日々考えていることをフランスから発信しています。自分の研究生活に関わる話題が多いですが、時に日常生活雑記も含まれます。

あの花の散らぬ工夫が有ならば ― 芭蕉の人情句から

2018-04-30 22:44:54 | 読游摘録

 ヴァカンス明けの今日からまた改革反対派学生たちによる大学の建物の封鎖が一部で再開され(あっ、「封鎖再開」って矛盾していて、ちょっと滑稽ですね)、学内では混乱が続いている。それに関連して様々な対応が私も求められたが、それらすべては自宅からメールで行なった。キャンパスがどのような状態かは同僚たちからの報告によっていた。
 明日5月1日は、労働記念日(La fête du travail)で国民の祝日。したがって、一日「休戦」。しかし、その翌日2日以降どうなるか、予断を許さない。
 今朝から自宅でできる大学関係の仕事を処理しつつ、随時入ってくるメールには即時に対応していたが、ときどき息抜きとして読んでいたのが宮脇真彦『芭蕉の人情句 付句の世界』(角川選書、2008年)。世評の高い前著『芭蕉の方法 連句というコミュニケーション』(角川選書、2002年)に比べて世間の評価は今ひとつなようだが、私は面白く読んでいる。
 今日の記事のタイトルに掲げた句「あの花の散らぬ工夫が有ならば」は、元禄七年春「五人扶持」歌仙の中の野坡の前句「猫可愛がる人ぞ恋しき」に対する芭蕉の付句。
 「見事に咲いた花を散らせずにおく工夫がもしあるならば、いつまでも花の美しさを堪能できるのにと落花をことらさに惜しむのは、猫を可愛がっている女人も美しいままでいてほしいと、恋しい思いを募らせているからだ。」(『芭蕉の人情句』110-111頁)
 これはこの付合の即自的な注解。この後、連句ならではの連想的評釈が展開されていく。それを読むことで、広がっていく詩的世界に游ぶのは愉しい。
 『源氏物語』若菜の巻で、柏木が女三の宮への恋慕を募らせたのは、猫が御簾をずらしたのがきっかけだった。柏木はその後女三の宮を偲んでその猫を慈しむ。宮脇は、この付合がその面影ではないかという。
 その当否は措く。というか、差し当たり、私にとって、それはどうでもよい。私の連想は、丸谷才一『輝く日の宮』の次の一節に飛んだ。
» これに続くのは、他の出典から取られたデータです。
(* ===== verification/ManagerActions.v ===== *)
(** * pkg/manager/risingwave_controller_manager_generated.go: the actions of the controller

    Each action reads the objects it needs and hands them to the method of the same name
    ([ManagerImpl]), under the hook that records events. A read that fails ends the action
    with its error. *)

From S2P Require Import Prelude GoStrings ApiTypes ApiErrors RisingWaveManager Workloads ManagerState.
From S2P Require Import WorkloadSync ManagerImpl EventRecorder.

(** ** Definitions *)

(** An action: its name and what it does. *)
Record action (S : Type) := { a_name : string; a_body : GoM S ctrl_result }.
Arguments a_name {S}.
Arguments a_body {S}.

Section actions.
Context {B : Type} `{E : ClusterEnv B} `{F : ObjectFactory B} `{O : RangeOrder} `{S : SliceSort}.
Context `{N : ConditionNames}.
Abbreviation Mgr := (risingWaveControllerManagerImpl B).
Abbreviation M := (GoM Mgr).

(** [if err != nil { return ctrlkit.RequeueIfError(err) }] after a read. *)
Definition with_state {X} (get : M (result api_error X)) (f : X -> M ctrl_result) : M ctrl_result :=
  r ← get; match r with Err err => mret (RequeueIfError (Some err)) | Ok x => f x end.

Definition NewAction (description : string) (f : M ctrl_result) : action Mgr :=
  {| a_name := description; a_body := hooked description f |}.

(** An action of one state. *)
Definition state_action {X} (name : string) (get : M (result api_error X)) (f : X -> M ctrl_result)
  : action Mgr :=
  {| a_name := name; a_body := with_state get (fun x => hooked name (f x)) |}.

Definition SyncMetaService : action Mgr :=
  state_action "SyncMetaService" GetMetaService ManagerImpl.SyncMetaService.
Definition SyncMetaStatefulSets : action Mgr :=
  state_action "SyncMetaStatefulSets" GetMetaStatefulSets ManagerImpl.SyncMetaStatefulSets.
Definition SyncMetaAdvancedStatefulSets : action Mgr :=
  state_action "SyncMetaAdvancedStatefulSets" GetMetaAdvancedStatefulSets ManagerImpl.SyncMetaAdvancedStatefulSets.
Definition WaitBeforeMetaServiceIsAvailable : action Mgr :=
  state_action "WaitBeforeMetaServiceIsAvailable" GetMetaService ManagerImpl.WaitBeforeMetaServiceIsAvailable.
Definition WaitBeforeMetaStatefulSetsReady : action Mgr :=
  state_action "WaitBeforeMetaStatefulSetsReady" GetMetaStatefulSets ManagerImpl.WaitBeforeMetaStatefulSetsReady.
Definition WaitBeforeMetaAdvancedStatefulSetsReady : action Mgr :=
  state_action "WaitBeforeMetaAdvancedStatefulSetsReady" GetMetaAdvancedStatefulSets ManagerImpl.WaitBeforeMetaAdvancedStatefulSetsReady.
Definition SyncFrontendService : action Mgr :=
  state_action "SyncFrontendService" GetFrontendService ManagerImpl.SyncFrontendService.
Definition SyncFrontendDeployments : action Mgr :=
  state_action "SyncFrontendDeployments" GetFrontendDeployments ManagerImpl.SyncFrontendDeployments.
Definition SyncFrontendCloneSets : action Mgr :=
  state_action "SyncFrontendCloneSets" GetFrontendCloneSets ManagerImpl.SyncFrontendCloneSets.
Definition WaitBeforeFrontendDeploymentsReady : action Mgr :=
  state_action "WaitBeforeFrontendDeploymentsReady" GetFrontendDeployments ManagerImpl.WaitBeforeFrontendDeploymentsReady.
Definition WaitBeforeFrontendCloneSetsReady : action Mgr :=
  state_action "WaitBeforeFrontendCloneSetsReady" GetFrontendCloneSets ManagerImpl.WaitBeforeFrontendCloneSetsReady.
Definition SyncComputeService : action Mgr :=
  state_action "SyncComputeService" GetComputeService ManagerImpl.SyncComputeService.
Definition SyncComputeStatefulSets : action Mgr :=
  state_action "SyncComputeStatefulSets" GetComputeStatefulSets ManagerImpl.SyncComputeStatefulSets.
Definition SyncComputeAdvancedStatefulSets : action Mgr :=
  state_action "SyncComputeAdvancedStatefulSets" GetComputeAdvancedStatefulSets ManagerImpl.SyncComputeAdvancedStatefulSets.
Definition WaitBeforeComputeStatefulSetsReady : action Mgr :=
  state_action "WaitBeforeComputeStatefulSetsReady" GetComputeStatefulSets ManagerImpl.WaitBeforeComputeStatefulSetsReady.
Definition WaitBeforeComputeAdvancedStatefulSetsReady : action Mgr :=
  state_action "WaitBeforeComputeAdvancedStatefulSetsReady" GetComputeAdvancedStatefulSets ManagerImpl.WaitBeforeComputeAdvancedStatefulSetsReady.
Definition SyncCompactorService : action Mgr :=
  state_action "SyncCompactorService" GetCompactorService ManagerImpl.SyncCompactorService.
Definition SyncCompactorDeployments : action Mgr :=
  state_action "SyncCompactorDeployments" GetCompactorDeployments ManagerImpl.SyncCompactorDeployments.
Definition SyncCompactorCloneSets : action Mgr :=
  state_action "SyncCompactorCloneSets" GetCompactorCloneSets ManagerImpl.SyncCompactorCloneSets.
Definition WaitBeforeCompactorDeploymentsReady : action Mgr :=
  state_action "WaitBeforeCompactorDeploymentsReady" GetCompactorDeployments ManagerImpl.WaitBeforeCompactorDeploymentsReady.
Definition WaitBeforeCompactorCloneSetsReady : action Mgr :=
  state_action "WaitBeforeCompactorCloneSetsReady" GetCompactorCloneSets ManagerImpl.WaitBeforeCompactorCloneSetsReady.
Definition SyncConfigConfigMap : action Mgr :=
  state_action "SyncConfigConfigMap" GetConfigConfigMap ManagerImpl.SyncConfigConfigMap.
Definition SyncStandaloneService : action Mgr :=
  state_action "SyncStandaloneService" GetStandaloneService ManagerImpl.SyncStandaloneService.
Definition SyncStandaloneStatefulSet : action Mgr :=
  state_action "SyncStandaloneStatefulSet" GetStandaloneStatefulSet ManagerImpl.SyncStandaloneStatefulSet.
Definition SyncStandaloneAdvancedStatefulSet : action Mgr :=
  state_action "SyncStandaloneAdvancedStatefulSet" GetStandaloneAdvancedStatefulSet ManagerImpl.SyncStandaloneAdvancedStatefulSet.
Definition WaitBeforeStandaloneStatefulSetReady : action Mgr :=
  state_action "WaitBeforeStandaloneStatefulSetReady" GetStandaloneStatefulSet ManagerImpl.WaitBeforeStandaloneStatefulSetReady.
Definition WaitBeforeStandaloneAdvancedStatefulSetReady : action Mgr :=
  state_action "WaitBeforeStandaloneAdvancedStatefulSetReady" GetStandaloneAdvancedStatefulSet ManagerImpl.WaitBeforeStandaloneAdvancedStatefulSetReady.
Definition SyncServiceMonitor : action Mgr :=
  state_action "SyncServiceMonitor" GetServiceMonitor ManagerImpl.SyncServiceMonitor.

Definition CollectRunningStatisticsAndSyncStatus : action Mgr :=
  {| a_name := "CollectRunningStatisticsAndSyncStatus"; a_body :=
     with_state GetFrontendService (fun frontendService =>
     with_state GetMetaService (fun metaService =>
     with_state GetComputeService (fun computeService =>
     with_state GetCompactorService (fun compactorService =>
     with_state GetMetaStatefulSets (fun metaStatefulSets =>
     with_state GetFrontendDeployments (fun frontendDeployments =>
     with_state GetComputeStatefulSets (fun computeStatefulSets =>
     with_state GetCompactorDeployments (fun compactorDeployments =>
     with_state GetConfigConfigMap (fun configConfigMap =>
     hooked "CollectRunningStatisticsAndSyncStatus"
       (ManagerImpl.CollectRunningStatisticsAndSyncStatus frontendService metaService computeService compactorService
          metaStatefulSets frontendDeployments computeStatefulSets compactorDeployments
          configConfigMap)))))))))) |}.

Definition CollectOpenKruiseRunningStatisticsAndSyncStatus : action Mgr :=
  {| a_name := "CollectOpenKruiseRunningStatisticsAndSyncStatus"; a_body :=
     with_state GetFrontendService (fun frontendService =>
     with_state GetMetaService (fun metaService =>
     with_state GetComputeService (fun computeService =>
     with_state GetCompactorService (fun compactorService =>
     with_state GetMetaAdvancedStatefulSets (fun metaAdvancedStatefulSets =>
     with_state GetFrontendCloneSets (fun frontendCloneSets =>
     with_state GetComputeAdvancedStatefulSets (fun computeAdvancedStatefulSets =>
     with_state GetCompactorCloneSets (fun compactorCloneSets =>
     with_state GetConfigConfigMap (fun configConfigMap =>
     hooked "CollectOpenKruiseRunningStatisticsAndSyncStatus"
       (ManagerImpl.CollectOpenKruiseRunningStatisticsAndSyncStatus frontendService metaService computeService compactorService
          metaAdvancedStatefulSets frontendCloneSets computeAdvancedStatefulSets compactorCloneSets
          configConfigMap)))))))))) |}.

Definition CollectRunningStatisticsAndSyncStatusForStandalone : action Mgr :=
  {| a_name := "CollectRunningStatisticsAndSyncStatusForStandalone"; a_body :=
     with_state GetStandaloneService (fun standaloneService =>
     with_state GetStandaloneStatefulSet (fun standaloneStatefulSet =>
     with_state GetConfigConfigMap (fun configConfigMap =>
     hooked "CollectRunningStatisticsAndSyncStatusForStandalone"
       (ManagerImpl.CollectRunningStatisticsAndSyncStatusForStandalone standaloneService standaloneStatefulSet configConfigMap)))) |}.

Definition CollectOpenKruiseRunningStatisticsAndSyncStatusForStandalone : action Mgr :=
  {| a_name := "CollectOpenKruiseRunningStatisticsAndSyncStatusForStandalone"; a_body :=
     with_state GetStandaloneService (fun standaloneService =>
     with_state GetStandaloneAdvancedStatefulSet (fun standaloneAdvancedStatefulSet =>
     with_state GetConfigConfigMap (fun configConfigMap =>
     hooked "CollectOpenKruiseRunningStatisticsAndSyncStatusForStandalone"
       (ManagerImpl.CollectOpenKruiseRunningStatisticsAndSyncStatusForStandalone standaloneService standaloneAdvancedStatefulSet configConfigMap)))) |}.
End actions.
(** The steps of a run touch what its actions touch. *)
Lemma chained_asks rw ks (s : Mgr) run s' :
  chained s run s' -> (forall x, x ∈ run -> asking rw ks (s_action x)) -> at_rw rw s ->
  at_rw rw s' /\ exists new, mi_trace s' = mi_trace s ++ new /\ Forall (touches rw ks) new.
Proof.
  intros Hc Ha Hs.
  apply (chained_invariant (fun m => at_rw rw m /\
    exists new, mi_trace m = mi_trace s ++ new /\ Forall (touches rw ks) new) s run s' Hc).
  - intros x Hx (Hat & new & Hm & Hnew) Hb.
    destruct (wlp_run _ _ _ _ _ (Ha x Hx (s_before x) Hat) Hb) as (Hat' & new' & Hm' & Hnew').
    split; [done|]. exists (new ++ new'). rewrite Hm', Hm, app_assoc. split; [done|]. by apply Forall_app.
  - split; [done|]. exists []. by rewrite app_nil_r.
Qed.

Context (runs : workflow Mgr -> Mgr -> list (step Mgr) -> Mgr -> Prop) `{HR : !Runs runs}.

(** C8: However [ctrlkit] runs the workflow of a RisingWave, and if the API server answers with
    objects of the kinds asked for, every object a reconcile gets, lists, creates, updates or
    deletes is of a kind whose changes the controller watches, or is the monitor of Prometheus,
    which it touches, and whose definition it looks up, only if the spec asks for it. Where
    OpenKruise is not available its kinds are not watched, and a reconcile sends no request
    about them. What it gets and lists is of the namespace of the RisingWave (and listed by
    its name), what it deletes is owned by the RisingWave, the only scale views it looks up are
    those that have a lock, and of the RisingWave it writes only the status. *)
Theorem reconcile_touches_watched ok force ns name t run m2 :
  reconciles runs ok force ns name t run m2 ->
  exists rw reqs, api_get_risingwave t ns name = Ok rw /\
    mi_trace m2 = t ++ GetRisingWaveRequest ns name :: reqs /\
    Forall (touches rw (owned_kinds ok ++
      if default false (rws_EnableDefaultServiceMonitor (rw_Spec rw)) then [KServiceMonitor] else [])) reqs.
Proof.
  intros [m0 run' m1 res m2' Hb Hrun Hu].
  unfold begin_reconcile in Hb. destruct (api_get_risingwave t ns name) as [rw|e] eqn:Hrw; [|done].
  repeat case_match; try done. injection Hb as <-. set (m0 := newRisingWaveControllerManagerImpl _ _ _ _ _) in *.
  destruct (chained_asks rw (touched_kinds (mi_risingwaveManager m0)) m0 run' m1)
    as (Hat & new & Ht & Hnew); [by eapply runs_chained| |done|].
  { intros x Hx. pose proof (asking_workflow rw (mi_risingwaveManager m0)) as Hall.
    rewrite Forall_forall in Hall. by eapply Hall, runs_actions. }
  destruct (wlp_run _ _ _ _ _ (asking_update rw (touched_kinds (mi_risingwaveManager m0)) m1 Hat) Hu)
    as (_ & upd & Ht' & Hupd).
  exists rw, (new ++ upd). split; [done|].
  rewrite Ht', Ht. split; [|by apply Forall_app].
  change (((t ++ [GetRisingWaveRequest ns name]) ++ new) ++ upd =
    t ++ [GetRisingWaveRequest ns name] ++ new ++ upd). by rewrite <-!app_assoc.
Qed.
End reconcile.

(** ** The deletion of a scale view *)

Section deletion.
Context {B : Type} `{E : ClusterEnv B}.
Abbreviation Mgr := (risingWaveControllerManagerImpl B).

Lemma released_absent ns l l' name :
  released ns l l' ->
  (forall t, exists e, api_get_scale_view t ns name = Err e /\ IsNotFound e = true) ->
  name ∉ (lk_Name <$> l').
Proof.
  intros Hrel Hgone. induction Hrel as [|t s sv l l' Hsv _ _ IH| |]; [apply not_elem_of_nil| |done..].
  cbn. intros [->|H]%elem_of_cons; [|by apply IH].
  destruct (Hgone t) as (e & He & _). congruence.
Qed.

(** The reconcile that the deletion of a scale view asks for is that of the RisingWave the view
    scaled, and its action on the locks, unless the API server can not tell which views there
    are, leaves no lock under the name of the view. *)
Theorem deleted_view_released sv (m : Mgr) r m' :
  (om_Namespace (rw_Meta (observed_rw m)), om_Name (rw_Meta (observed_rw m))) ∈ target_of sv ->
  (forall t, exists e, api_get_scale_view t (om_Namespace (sv_Meta sv)) (sv_Name sv) = Err e /\
     IsNotFound e = true) ->
  a_body releaseScaleViewLock m = Done (r, m') -> continues r = true ->
  sv_Name sv ∉ (lk_Name <$> st_ScaleViews (rw_Status (rwm_mutable (mi_risingwaveManager m')))).
Proof.
  intros Hin Hgone Hr Hc. apply list_elem_of_singleton in Hin as [= Hns _].
  destruct (release_spec m r m' Hr) as [(_ & Hrel & _)|(e & -> & _)]; [|done].
  eapply released_absent; [exact Hrel|]. by rewrite Hns.
Qed.
End deletion.

(** ** Witness *)

Section witness.
#[local] Existing Instances ex_ready_env ex_object_factory elements_order stable_sort sample_names.

Lemma reconcile_touches_watched_witness :
  exists (m2 : risingWaveControllerManagerImpl unit) (reqs : list (request unit)),
    mi_trace m2 = GetRisingWaveRequest "default" "rw" :: reqs /\
    Forall (touches ex_stopped [KDeployment; KStatefulSet; KService; KConfigMap]) reqs.
Proof.
  assert (TypedReplies (E := ex_ready_env)) as HT.
  { split; [intros t k ns name o; by destruct k; intros [= <-]|by intros t k ns labels l [= <-]]. }
  destruct ex_run_ok as (run & m1 & Hrun & _).
  destruct (updateRisingWaveStatus_spec m1) as (res & m2 & Hu & _).
  destruct (reconcile_touches_watched liberal false false "default" "rw" [] run m2) as (rw & reqs & Hrw & Ht & Hall);
    [exact (reconcile_run liberal false false "default" "rw" [] ex_start run m1 res m2 ex_begin Hrun Hu)|].
  injection Hrw as <-. exists m2, reqs. split; [exact Ht|exact Hall].
Defined.
End witness.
あの方面の学者たちは実證が好きだし、それに執着するあまりもつと大事なことを忘れがちである。そして想像力を働かせることを毛嫌ひし、仮説を立てることを厭がる。あれは明治のころ日本にはいつて来た文学研究法が、西洋十九世紀に全盛の自然科学の方法を文学に当てはめるものだつたのに由来する。その態度を保存し、奨励した結果、かうなつた。をかしな学風が支配的になつてしまひました。

 これは小説の中の言説であるから、現実の日本の学会の現状に照らし合わせて云々するのも大人げないであろうし、第一私は日本の学会のことをほとんど知らない。
 それはともかく、想像力と仮説なしの学問なんて、そもそもありうるのでしょうか。